DATA SUPPLIED:
Lemma flush_loop_sends n ip mac id c q (s : net bench) : net_ok s -> sender ip mac id c q s ->
  exists chunks c' s', flush_loop n id s = Got (tt, s') /\ sender ip mac id c' q s' /\ send_eq c c' /\
    sent (host s') = sent (host s) ++ seg_frames (ifc s) mac ip c (snd_cur c) chunks /\
    snd_cur c' = (snd_cur c + length (concat chunks))%nat /\
    concat chunks = take (length (concat chunks)) (drop (snd_cur c) q) /\
    Forall (fun ch => 0 < length ch <= Z.to_nat (mss c))%nat chunks /\
    (chunks <> [] -> snd_cur c' <= Z.to_nat (Z.min (snd_wnd c) (cwnd c)))%nat /\
    (length chunks = n \/ length chunks < n /\ send_size c' = 0)%nat.
Proof.
  revert c s. induction n as [|n IH]; intros c s Hs Hse.
  - exists [], c, s. cbn. rewrite app_nil_r, Nat.add_0_r. split; [done|]. split; [done|]. split; [by repeat split|]. split_and!; done || by left.
  - destruct (decide (send_size c = 0)%nat) as [E0|E0].
    + exists [], c, s. cbn [flush_loop concat length seg_frames]. unfold mbind at 1, N_bind at 1. rewrite (conn_eq _ c) by apply Hse.
      cbv zeta. rewrite E0, app_nil_r, Nat.add_0_r. split; [done|]. split; [done|]. split; [by repeat split|]. split_and!; try done. right. split; [lia|done].
    + destruct (send_chunk ip mac id c q s Hs Hse) as (s1 & El & Hs1 & Hse1 & Ei & Hch & _ & Esent); [lia|].
      set (ch := take (send_size c) (drop (snd_cur c) q)) in *. set (c1 := flush_step _ _ c) in *.
      assert (He : send_eq c c1) by apply flush_step_eq.
      assert (Hc1 : snd_cur c1 = (snd_cur c + length ch)%nat) by (unfold c1, flush_step; cbv zeta; by destruct (_ && _)).
      destruct (IH c1 s1 Hs1 Hse1) as (chunks & c' & s' & E & Hse' & He' & Esent' & Hcur & Hcat & Hall & Hwnd & Hmax).
      pose proof He as (E1 & E2 & E3 & E4 & E5 & _).
      exists (ch :: chunks), c', s'. rewrite El. split; [done|]. split; [done|]. split; [by eapply send_eq_trans|].
      split; [rewrite Esent', Esent, Ei, <- app_assoc; cbn; by rewrite Hc1, (seg_frames_eq _ _ _ c c1)|].
      cbn [concat length]. rewrite length_app. split; [lia|]. split.
      { rewrite Hcat at 1. rewrite Hc1, <- drop_drop. unfold ch at 1. rewrite <- Hch. apply take_take_drop. }
      split; [constructor; [pose proof (send_size_mss c); lia|by rewrite <- E5]|]. split.
      { intros _. destruct chunks as [|ch2 chunks]; [pose proof (send_size_wnd c); cbn in Hcur; lia|]. rewrite <- E3, <- E4. by apply Hwnd. }
      destruct Hmax as [->|[Hlt Hz]]; [by left|right; split; [lia|done]].
Qed.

BRIEF:
Only the lines containing the string "Hcat" are needed; pull them out of the records.

TASK RESULT:
      destruct (IH c1 s1 Hs1 Hse1) as (chunks & c' & s' & E & Hse' & He' & Esent' & Hcur & Hcat & Hall & Hwnd & Hmax).
      { rewrite Hcat at 1. rewrite Hc1, <- drop_drop. unfold ch at 1. rewrite <- Hch. apply take_take_drop. }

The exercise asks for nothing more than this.